- [Records for the exercise]
============================================================

(** A contradicted record is held for good, behind the barrier. *)
Lemma contradict_good w d : dr_attempts r ≠ [] → contradict start = Ok w → conclude w = Ok d → delta_good k (Some r) rc g d.
Proof.
  intros Hne. destruct (attempts_split (dr_attempts r)) as [?|(front&a&Ha)]; [done|]. clear Hne.
  pose proof (rok_attempts _ _ Hr) as Hok. rewrite Ha in Hok. apply attempts_ok_last in Hok as [Hf [Hmu _]].
  unfold contradict. cbn [start wk_record]. rewrite (last_index_snoc _ _ _ Ha), Ha, last_snoc. intros (w1&Hw1&Hw)%result_bind_ok.
  assert (moved k r rc g w1 ∧ ∃ a', wk_record w1 = dr_with r (dr_eligibility r) (dr_held r) (front ++ [a'])
    ∧ am_armed_at a' = am_armed_at a ∧ am_evidence a' = am_evidence a) as (Hm&a'&Hrec&E1&E2).
  { destruct (is_none _).
    - apply (release_moved k r rc g Hg r front a) in Hw1 as (Hm&_&Hrec); [|by apply Hr|done..]. split; [done|]. eexists. split; [exact Hrec|].
      by case_bool_decide.
    - injection Hw1 as <-. split; [by apply moved_start|]. exists a. rewrite <- Ha. by rewrite dr_with_self. }
  apply (raise_barrier_ok k r rc g) in Hw as (Hm'&Hb&Hrec'); [|apply moved_with; [done|by rewrite Hrec]|cbn; rewrite Hrec; by apply Hr].
  cbn in Hrec'. rewrite Hrec in Hrec'. apply conclude_good; [|done|..]; rewrite Hrec'.
  - apply (held_record r); [done|rewrite Ha, !length_app; reflexivity|done|]. rewrite E1, E2. exact Hmu.
  - rewrite Hb. apply fence_raised; [done|left; cbn; auto|]. rewrite (flight_last _ front a'), E1, E2 by done. intros Hfl. exists r.
    split; [done|]. by rewrite (flight_last _ _ _ Ha).
  - by rewrite (uncertain_last _ _ _ Ha), (uncertain_last _ front a'), E2.
Qed.

(** What is armed and not answered, or holds a slot, can only be the last attempt. *)
Lemma open_is_last i a : dr_attempts r !! i = Some a → ¬ settled_past a → ∃ front, dr_attempts r = front ++ [a] ∧ length front = i.
Proof.
  intros Hi Ho. apply last_place; [done|]. destruct (attempts_split (dr_attempts r)) as [E|(front&x&Ha)]; [by rewrite E in Hi|].
  pose proof (rok_attempts _ _ Hr) as Hok. rewrite Ha in Hok, Hi |- *. apply attempts_ok_last in Hok as [Hf _]. rewrite length_app. cbn.
  apply lookup_app_Some in Hi as [Hi|[Hl Hi]].
  - rewrite Forall_forall in Hf. by destruct Ho; apply Hf; eapply list_elem_of_lookup_2.
  - apply list_lookup_singleton_Some in Hi as [? _]. lia.
Qed.

Lemma first_answer_good front a input detail w o d : dr_attempts r = front ++ [a] → is_Some (am_armed_at a) → am_evidence a = None →
  st_evidence input ≠ PreMutationRefused → first_answer start (length front) a input detail = Ok w →
  conclude (wk_projected w o) = Ok d → delta_good k (Some r) rc g d.
Proof.
  intros Ha Harm Hev Hpre. unfold first_answer. cbn [start wk_record]. generalize ((300 <? char_count (st_detail input))%N || evidence_long (st_evidence input)). intros over (w1&Hw1&Hw)%result_bind_ok.
  apply (answer_moved _ front a w1 (st_evidence input)) in Hw1 as (Hm&Hb&a'&Hrec&Hcl); [|done..].
  assert (am_evidence a' = Some (st_evidence input)) as Ea' by apply Hcl.
  assert (in_flight r) as Hfl by (rewrite (flight_last _ _ _ Ha); done).
  assert (∀ new, uncertain r → uncertain new) as Hun by (intros new; by rewrite (uncertain_last _ _ _ Ha), Hev).
  assert (dr_eligibility r ≠ ElPrepared) as Hnp.
  { intros E. destruct (prepared_last _ _ Hr E) as (f'&x&Hx&_&Hx1&_). rewrite Ha in Hx. apply List.app_inj_tail in Hx as [_ ->]. rewrite Hx1 in Harm. by destruct Harm. }
  destruct (_ || (_ && _)) eqn:E; [|destruct ((st_evidence input == MutationUnconfirmed) || _) eqn:E'].
  - injection Hw as <-. apply orb_true_iff in E. rewrite andb_true_iff, orb_true_iff, !bool_decide_eq_true in E.
    apply conclude_good; cbn; [|by apply moved_projected|rewrite Hb|apply Hun]; rewrite Hrec.
    + apply (record_closed front a a' (st_evidence input)); [done..|]. intros Em. split; [done|]. destruct E as [?|[? _]]; [done|congruence].
    + assert (stuck (dr_with r (dr_eligibility r) (dr_held r) (front ++ [a']))) as Hst.
      { apply (stuck_last _ front a'); [done|]. destruct E as [E|E]; [right|by left]. destruct Hcl as (_&_&_&->). by rewrite E. }
      apply fence_same; [done| | |].
      * rewrite (flight_last _ front a'), Ea' by done. by intros [_ ?].
      * intros _. exists r. auto.
      * intros _. exists r. auto.
  - apply (raise_barrier_ok k r rc g) in Hw as (Hm'&Hb'&Hrec'); [|apply moved_with; [done|by rewrite Hrec]|cbn; rewrite Hrec; by apply Hr].
    cbn in Hrec'. rewrite Hrec in Hrec'. apply conclude_good; cbn; [|by apply moved_projected|rewrite Hb'|apply Hun]; rewrite Hrec'.
    + apply (record_closed front a a' (st_evidence input)); done.
    + apply fence_raised; [done|left; cbn; split; [done|]; by destruct over; auto|].
      rewrite (flight_last _ front a'), Ea' by done. by intros [_ ?].
  - apply orb_false_iff in E as [E1%bool_decide_eq_false E2], E' as [E3%bool_decide_eq_false _].
    assert (¬ stuck r) as Hst.
    { rewrite (stuck_last _ _ _ Ha). intros [[H1 H2]|?]; [|done]. rewrite H1 in E2. destruct H2 as [H2|H2]; by rewrite H2 in E2. }
    apply result_bind_ok in Hw as (w2&Hw2&Hw). apply (lower_barrier_ok k r rc g w1 w2 Hm) in Hw2 as (Hm2&Hrec2&Hb2); [|rewrite Hrec; by apply Hr].
    rewrite Hrec2, Hrec in Hw. rewrite Hb in Hb2.
    assert (∃ el held x, w = wk_with w2 (dr_with r el held (front ++ [x])) ∧ el ≠ ElPrepared ∧ el ≠ ElMutationArmed ∧ closed a x (st_evidence input))
      as (el&held&x&->&G1&G2&G3).
    { case_bool_decide; injection Hw as <-; eexists _, _, _; (split; [unfold dr_state, dr_attempt; cbn; rewrite ?alter_last; reflexivity|]);
        split_and!; try done; by repeat case_match. }
    apply conclude_good; cbn; [|apply moved_projected, moved_with; [done|]|rewrite Hb2|apply Hun].
    + by apply (record_closed front a x (st_evidence input)).
    + rewrite Hrec2, Hrec. rewrite !(owner_last _ front x), !(owner_last _ front a') by done. destruct G3 as (->&_&_&->), Hcl as (->&_&_&->). done.
    + destruct G3 as (_&_&G3&_). by eapply fence_answered.
Qed.
(** [Limits::DEFAULT] *)
Definition Limits_DEFAULT : Limits := {| lm_max_rows := MAX_ROWS_PER_GROUP; lm_max_bytes := MAX_DECODE_BYTES |}.

Definition CODEC_DELTA : N := 1.
Definition CODEC_DELTA_RLE : N := 2.
Definition CODEC_PLAIN : N := 3.
Definition CODEC_DICT : N := 4.
Definition CODEC_RLE : N := 5.

(** ** Signed integers *)

Definition i64_modulus : Z := 18446744073709551616.
Definition i64_half : Z := 9223372036854775808.

(** Wrap-around to [i64], and [as u64]. *)
Definition i64_wrap (z : Z) : Z := ((z + i64_half) mod i64_modulus - i64_half)%Z.
Definition u64_of_i64 (z : Z) : N := Z.to_N (z mod i64_modulus).
Definition i64_of_u64 (n : N) : Z := i64_wrap (Z.of_N n).

Definition zigzag_encode (value : Z) : N :=
  N.lxor (N.land (N.shiftl (u64_of_i64 value) 1) u64_max) (u64_of_i64 (Z.shiftr value 63)).

Definition zigzag_decode (value : N) : Z :=
  Z.lxor (i64_of_u64 (N.shiftr value 1)) (- Z.of_N (N.land value 1)).

(** ** Floats *)

Definition f64_sign_bit : N := 9223372036854775808.
Definition f64_infinity : N := 9218868437227405312.

Definition f64_is_nan (bits : N) : bool := (f64_infinity <? N.land bits (f64_sign_bit - 1))%N.

(** The value of a number, up to order: zero for both zeros. *)
Definition f64_order (bits : N) : Z :=
  let magnitude := Z.of_N (N.land bits (f64_sign_bit - 1)) in
  if (f64_sign_bit <=? bits)%N then (- magnitude)%Z else magnitude.

Definition f64_partial_cmp (a b : N) : option comparison :=
  if f64_is_nan a || f64_is_nan b then None else Some (f64_order a ?= f64_order b)%Z.

(** ** The order of values *)

(** [Ord] of byte strings *)
Definition str_cmp (a b : string) : comparison :=
  if str_ltb a b then Lt else if str_ltb b a then Gt else Eq.

Definition bool_cmp (a b : bool) : comparison :=
  match a, b with false, true => Lt | true, false => Gt | _, _ => Eq end.

Definition rel (left right : ColumnValue) : option comparison :=
  match left, right with
  | VInt64 a, VInt64 b => Some (a ?= b)%Z
  | VTimestampMs a, VTimestampMs b => Some (a ?= b)%Z
  | VFloat64 a, VFloat64 b => f64_partial_cmp a b
  | VBool a, VBool b => Some (bool_cmp a b)
  | VUtf8 a, VUtf8 b => Some (str_cmp a b)
  | VBytes a, VBytes b => Some (str_cmp (str a) (str b))
  | _, _ => None
  end.

Definition is_lt (left right : ColumnValue) : bool := match rel left right with Some Lt => true | _ => false end.
Definition is_gt (left right : ColumnValue) : bool := match rel left right with Some Gt => true | _ => false end.
Definition is_le (left right : ColumnValue) : bool :=
  match rel left right with Some (Lt | Eq) => true | _ => false end.
Definition is_ge (left right : ColumnValue) : bool :=
  match rel left right with Some (Gt | Eq) => true | _ => false end.
Definition is_eq (left right : ColumnValue) : bool := match rel left right with Some Eq => true | _ => false end.

Definition is_null (v : ColumnValue) : bool := match v with VNull => true | _ => false end.

Definition is_nan_value (v : ColumnValue) : bool := match v with VFloat64 n => f64_is_nan n | _ => false end.

Definition value_type (v : ColumnValue) : option ColumnType :=
  match v with
  | VNull => None
  | VInt64 _ => Some CInt64
  | VFloat64 _ => Some CFloat64
  | VBool _ => Some CBool
  | VUtf8 _ => Some CUtf8
  | VBytes _ => Some CBytes
  | VTimestampMs _ => Some CTimestampMs
  end.

Definition cell_matches (ty : ColumnType) (v : ColumnValue) : bool :=
  match ty, v with
  | _, VNull | CInt64, VInt64 _ | CFloat64, VFloat64 _ | CBool, VBool _ | CUtf8, VUtf8 _
  | CBytes, VBytes _ | CTimestampMs, VTimestampMs _ => true
  | _, _ => false
  end.

(** ** Zone maps *)

(** One value seen by [zone_map]. *)
Definition zone_step (s : N * option (ColumnValue * ColumnValue)) (v : ColumnValue)
    : N * option (ColumnValue * ColumnValue) :=
  let '(null_count, bounds) := s in
  if is_null v then (sat_add64 null_count 1, bounds)
  else if is_nan_value v then s
  else
    (null_count, Some match bounds with
                      | None => (v, v)
                      | Some (min, max) => (if is_lt v min then v else min, if is_gt v max then v else max)
                      end).
(** [check_order]: first every vector is read, then the lists. *)
Definition check_order c : Result unit StoreError :=
  let vectors := btree_iter (vc_vectors c) in
  let? _ := for_each (fun x => as_corrupt (let? _ := stored c x.1 in Ok tt)) vectors in
  for_each (fun x =>
    let? origin := as_corrupt (stored c x.1) in
    for_each (fun '(layer, nids) => check_list_order c x.1 layer origin None nids)
      (enumerate (vr_neighbors x.2))) vectors.

Definition validate_graph_full (name : string) c : Result unit StoreError :=
  let? _ := validate_graph name c in
  if bool_decide (vc_vectors c = ∅) then Ok tt else check_order c.
End Index.
(* ===== verification/FlsGraph.v ===== *)
(** * The graph of a vector collection stays one ([vector.rs])

    What [checked_graph] and [check_order] ask of a collection, as an invariant;
    that the two checks decide it; and that [vc_upsert] and [vc_delete_id] on a
    collection that has it succeed and keep it.

    Every change of [FlsVector] to the lists of one layer is, seen from outside,
    one move: a vector [x] takes a new list, the vectors that join the list get
    [x] at the end of theirs, and those that leave it lose [x]. [relist] is the
    invariant under that move; the operations are shown to be such moves. *)

From Stdlib Require Import SpecFloat.
From S2P Require Import Prelude RustStr Ledger FlsBytes FlsFloat FlsModel FlsVector.

(** ** Ranks are ordered *)

Lemma rank_leb_total a b : rank_leb a b = true ∨ rank_leb b a = true.
Proof.
  unfold rank_leb. destruct (Z.ltb_spec (f64_key a.1) (f64_key b.1)); [by left|].
  destruct (Z.ltb_spec (f64_key b.1) (f64_key a.1)); [by right|].
  destruct (Z.eqb_spec (f64_key a.1) (f64_key b.1)); [|lia]. destruct (Z.eqb_spec (f64_key b.1) (f64_key a.1)); [|lia].
  cbn. apply str_leb_total.
Qed.

Lemma rank_leb_spec a b : rank_leb a b = true ↔
  (f64_key a.1 < f64_key b.1)%Z ∨ f64_key a.1 = f64_key b.1 ∧ str_leb a.2 b.2 = true.
Proof.
  unfold rank_leb. destruct (Z.ltb_spec (f64_key a.1) (f64_key b.1)), (Z.eqb_spec (f64_key a.1) (f64_key b.1)); cbn; naive_solver lia.
Qed.

Lemma rank_leb_trans a b c : rank_leb a b = true → rank_leb b c = true → rank_leb a c = true.
Proof. rewrite !rank_leb_spec. pose proof (str_leb_trans a.2 b.2 c.2). intuition lia. Qed.

Lemma rank_leb_antisym a b : rank_leb a b = true → rank_leb b a = true → a.2 = b.2.
Proof. rewrite !rank_leb_spec. pose proof (str_leb_antisym a.2 b.2). intuition lia. Qed.

Lemma rank_ltb_spec a b : a.2 ≠ b.2 → rank_ltb a b = rank_leb a b.
Proof.
  intros Hne. unfold rank_ltb. destruct (rank_leb b a) eqn:E1, (rank_leb a b) eqn:E2; cbn; try done.
  - exfalso. by apply Hne, rank_leb_antisym.
  - destruct (rank_leb_total a b); congruence.
Qed.

Lemma rank_ltb_irrefl a : rank_ltb a a = false.
Proof. unfold rank_ltb. destruct (rank_leb_total a a) as [->| ->]; done. Qed.

(** ** Lists without an element *)

Lemma retain_elem x y l : y ∈ retain_not x l ↔ y ∈ l ∧ y ≠ x.
Proof. unfold retain_not. rewrite filter_elem, negb_true_iff, bool_decide_eq_false. done. Qed.

Lemma retain_absent x l : x ∉ l → retain_not x l = l.
Proof.
  intros Hx. unfold retain_not. induction l as [|y l IH]; cbn; [done|].
  rewrite bool_decide_false by set_solver. cbn. rewrite IH by set_solver. done.
Qed.

Lemma retain_NoDup x l : NoDup l → NoDup (retain_not x l).
Proof. apply NoDup_filter_bool. Qed.

Lemma retain_length x l : NoDup l → x ∈ l → S (length (retain_not x l)) = length l.
Proof.
  induction 1 as [|y l Hy Hnd IH]; [by intros ?%not_elem_of_nil|]. intros Hx. unfold retain_not in *. cbn.
  destruct (decide (y = x)) as [->|Hne].
  - rewrite bool_decide_true by done. cbn. f_equal. f_equal. by apply (retain_absent x l).
  - rewrite bool_decide_false by done. cbn. rewrite IH; [done|set_solver].
Qed.

Lemma retain_length_le x l : length (retain_not x l) ≤ length l.
Proof. unfold retain_not. induction l as [|y l IH]; cbn; [done|]. destruct (negb _); cbn; lia. Qed.

Lemma filter_sublist {A} (p : A → bool) l : List.filter p l `sublist_of` l.
Proof. induction l as [|x l IH]; cbn; [done|]. destruct (p x); by constructor. Qed.

Lemma sorted_sublist {A} (R : A → A → Prop) l k : l `sublist_of` k → StronglySorted R k → StronglySorted R l.
Proof.
  induction 1 as [|x l k Hs IH|x l k Hs IH]; intros Hk; [done| |].
  - apply StronglySorted_cons in Hk as [Hx Hk]. apply StronglySorted_cons. split; [|auto].
    rewrite Forall_forall in Hx |- *. intros y Hy. apply Hx. by eapply elem_of_sublist.
  - apply StronglySorted_cons in Hk as [_ Hk]. auto.
Qed.

Section Slots.
Context `{Engine}.
Implicit Types (c : VectorCollection) (x y z id : string) (layer : nat).

(** ** Collections that differ in their lists only *)

Definition record_frame (r r' : VectorRecord) : Prop :=
  vr_bytes r' = vr_bytes r ∧ vr_metadata r' = vr_metadata r ∧ vr_level r' = vr_level r
  ∧ length (vr_neighbors r') = length (vr_neighbors r).

Record frame c c' : Prop := {
  fr_dim : vc_dim c' = vc_dim c;
  fr_storage : vc_storage c' = vc_storage c;
  fr_metric : vc_metric c' = vc_metric c;
  fr_m : vc_m c' = vc_m c;
  fr_efc : vc_ef_construction c' = vc_ef_construction c;
  fr_efs : vc_ef_search c' = vc_ef_search c;
  fr_entry : vc_entry c' = vc_entry c;
  fr_records : map_Forall2 (fun _ => record_frame) (vc_vectors c) (vc_vectors c');
}.

(** And in those of one layer only. *)
Record near layer c c' : Prop := {
  nr_frame : frame c c';
  nr_slots : ∀ y k, k ≠ layer → slot c' y k = slot c y k;
}.

#[global] Instance record_frame_pre : PreOrder record_frame.
Proof. split; [done|]. intros r1 r2 r3 (?&?&?&?) (?&?&?&?). repeat split; congruence. Qed.

#[global] Instance frame_pre : PreOrder frame.
Proof.
  split.
  - intros c. split; try done. intros i. destruct (vc_vectors c !! i); by constructor.
  - intros c1 c2 c3 [] []. split; try congruence. intros i.
    pose proof (fr_records0 i) as Hi. pose proof (fr_records1 i) as Hj.
    destruct Hi; inversion Hj; constructor; by etransitivity.
Qed.

#[global] Instance near_pre layer : PreOrder (near layer).
Proof.
  split; [by split|]. intros c1 c2 c3 [F1 S1] [F2 S2]. split; [by etransitivity|].
  intros y k Hk. by rewrite S2, S1.
Qed.

Lemma slot_with_slot c x l f y k :
  slot (with_slot c x l f) y k = if decide (x = y ∧ l = k) then f <$> slot c y k else slot c y k.
Proof.
  unfold slot, with_slot. cbn [with_records vc_vectors]. rewrite lookup_alter.
  destruct (decide (x = y)) as [->|Hne]; [|by rewrite decide_False by tauto].
  destruct (vc_vectors c !! y) as [r|]; cbn; [|by case_decide]. 
  destruct (decide (l = k)) as [->|Hl]; [rewrite decide_True by done|rewrite decide_False by tauto].
  - by rewrite list_lookup_alter_eq.
  - by rewrite list_lookup_alter_ne.
Qed.

Lemma slot_with_slot_same c x l f : slot (with_slot c x l f) x l = f <$> slot c x l.
Proof. rewrite slot_with_slot. by rewrite decide_True. Qed.

Lemma slot_with_slot_ne c x l f y : x ≠ y → slot (with_slot c x l f) y l = slot c y l.
Proof. intros. rewrite slot_with_slot. rewrite decide_False by tauto. done. Qed.

Lemma with_slot_near c x layer f : near layer c (with_slot c x layer f).
Proof.
  split; [|intros y k Hk; rewrite slot_with_slot, decide_False by naive_solver; done].
  split; try done. intros i. cbn [with_slot with_records vc_vectors]. rewrite lookup_alter.
  destruct (decide (x = i)) as [->|]; destruct (vc_vectors c !! i) as [r|]; cbn; constructor; try done.
  repeat split; cbn. apply length_alter.
Qed.

Lemma foldl_near {A} layer (f : VectorCollection → A → VectorCollection) l :
  (∀ c a, near layer c (f c a)) → ∀ c, near layer c (foldl f c l).
Proof. intros Hf. induction l as [|a l IH]; intros c; cbn; [done|]. etransitivity; [apply Hf|apply IH]. Qed.

Lemma frame_lookup c c' id : frame c c' → is_Some (vc_vectors c' !! id) ↔ is_Some (vc_vectors c !! id).
Proof. intros F. pose proof (fr_records _ _ F id) as Hi. inversion Hi; split; intros [? ?]; (done || by eexists). Qed.

Lemma frame_slot c c' id k : frame c c' → is_Some (slot c' id k) ↔ is_Some (slot c id k).
Proof.
  intros F. unfold slot. pose proof (fr_records _ _ F id) as Hi. inversion Hi as [r r' (_&_&_&Hl) Ei Ei'|]; cbn; [|done].
  rewrite !lookup_lt_is_Some. by rewrite Hl.
Qed.

Lemma frame_stored c c' id : frame c c' → stored c' id = stored c id.
Proof.
  intros F. unfold stored. rewrite (fr_storage _ _ F). pose proof (fr_records _ _ F id) as Hi.
  inversion Hi as [r r' (Hb&_) Ei Ei'|]; [|done]. by rewrite Hb.
Qed.

Lemma frame_rank_of c c' query id : frame c c' → rank_of c' query id = rank_of c query id.
Proof. intros F. unfold rank_of, distance_to. by rewrite (frame_stored _ _ _ F), (fr_metric _ _ F). Qed.
End Slots.

(** ** The invariant of one layer *)

Section Tidy.
Context `{Engine}.
Implicit Types (c : VectorCollection) (x y z id : string) (layer : nat) (B S : string → Prop).

(** Every stored vector decodes. *)
Definition readable c : Prop := ∀ x, is_Some (vc_vectors c !! x) → ∃ values, stored c x = Ok values.

(** The rank of [y] seen from [x]. *)
Definition key_of c x y : Rank :=
  (match stored c x with
   | Ok origin => match distance_to c origin y with Ok d => d | Err _ => S754_nan end
   | Err _ => S754_nan
   end, y).

Definition closer c x y z : bool := rank_leb (key_of c x y) (key_of c x z).

Definition ordered c x (l : list string) : Prop := StronglySorted (closer c x) l.

Definition max_of c layer : nat := N.to_nat (max_links (vc_m c) layer).

(** A list of the graph; [B] are exempt from the bound, [S] from the order. *)
Record list_ok B S layer c x (l : list string) : Prop := {
  lk_nodup : NoDup l;
  lk_self : x ∉ l;
  lk_mutual : ∀ y, y ∈ l → ∃ ly, slot c y layer = Some ly ∧ x ∈ ly;
  lk_bound : B x ∨ length l ≤ max_of c layer;
  lk_order : S x ∨ ordered c x l;
}.

Definition tidy B S layer c : Prop := ∀ x l, slot c x layer = Some l → list_ok B S layer c x l.

Lemma frame_key c c' x y : frame c c' → key_of c' x y = key_of c x y.
Proof.
  intros F. unfold key_of, distance_to. by rewrite !(frame_stored _ _ _ F), (fr_metric _ _ F).
Qed.

Lemma frame_ordered c c' x l : frame c c' → ordered c' x l ↔ ordered c x l.
Proof.
  intros F. assert (∀ y z, closer c' x y z = closer c x y z) as Hc.
  { intros. unfold closer. by rewrite !(frame_key _ _ _ _ F). }
  unfold ordered. split; induction 1 as [|y l Hl IH Hy]; constructor; try done;
    (eapply Forall_impl; [exact Hy|]; intros z; cbn; by rewrite Hc).
Qed.

Lemma frame_readable c c' : frame c c' → readable c → readable c'.
Proof. intros F Hr x Hx. rewrite (frame_stored _ _ _ F). by apply Hr, (frame_lookup _ _ _ F). Qed.

Lemma frame_max c c' layer : frame c c' → max_of c' layer = max_of c layer.
Proof. intros F. unfold max_of. by rewrite (fr_m _ _ F). Qed.

Lemma slot_live c x layer : is_Some (slot c x layer) → is_Some (vc_vectors c !! x).
Proof. unfold slot. destruct (vc_vectors c !! x); cbn; [done|by intros [? ?]]. Qed.

Lemma closer_total c x y z : closer c x y z = true ∨ closer c x z y = true.
Proof. apply rank_leb_total. Qed.

Lemma closer_trans c x y z w : closer c x y z = true → closer c x z w = true → closer c x y w = true.
Proof. apply rank_leb_trans. Qed.

Lemma sort_ordered c x l : ordered c x (sort_by (closer c x) l).
Proof. apply sort_by_sorted; [apply closer_total|apply closer_trans]. Qed.

Lemma tidy_weaken B S B' S' layer c : tidy B S layer c → (∀ x, B x → B' x) → (∀ x, S x → S' x) → tidy B' S' layer c.
Proof. intros Ht HB HS x l Hl. destruct (Ht x l Hl). split; intuition. Qed.

(** ** One move *)

(** What the move does to the list of another vector [y]. *)
Definition adjust x (l' : list string) y (ly : list string) : list string :=
  if contains l' y then (if contains ly x then ly else ly ++ [x]) else retain_not x ly.

Record move layer x (l' : list string) c c' : Prop := {
  mv_near : near layer c c';
  mv_own : slot c' x layer = Some l';
  mv_other : ∀ y, y ≠ x → slot c' y layer = adjust x l' y <$> slot c y layer;
}.

Lemma adjust_elem x l' y ly z : z ≠ x → z ∈ adjust x l' y ly ↔ z ∈ ly.
Proof.
  intros Hz. unfold adjust. destruct (contains l' y); [|rewrite retain_elem; tauto].
  destruct (contains ly x); [done|]. rewrite elem_of_app, list_elem_of_singleton. tauto.
Qed.

Lemma adjust_self x l' y ly : x ∈ adjust x l' y ly ↔ y ∈ l'.
Proof.
  unfold adjust. destruct (contains l' y) eqn:E.
  - apply contains_spec in E. destruct (contains ly x) eqn:E2; [apply contains_spec in E2; tauto|].
    rewrite elem_of_app, list_elem_of_singleton. tauto.
  - apply contains_false in E. rewrite retain_elem. tauto.
Qed.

============================================================

- [Exercise aim]
Your answer must consist solely of the lines above between the line holding "[x] at the end" and the line holding "destruct (Z.ltb_spec (f64_key b.1)", inclusive, copied exactly.

- [Task solution]
    [x] at the end of theirs, and those that leave it lose [x]. [relist] is the
    invariant under that move; the operations are shown to be such moves. *)

From Stdlib Require Import SpecFloat.
From S2P Require Import Prelude RustStr Ledger FlsBytes FlsFloat FlsModel FlsVector.

(** ** Ranks are ordered *)

Lemma rank_leb_total a b : rank_leb a b = true ∨ rank_leb b a = true.
Proof.
  unfold rank_leb. destruct (Z.ltb_spec (f64_key a.1) (f64_key b.1)); [by left|].
  destruct (Z.ltb_spec (f64_key b.1) (f64_key a.1)); [by right|].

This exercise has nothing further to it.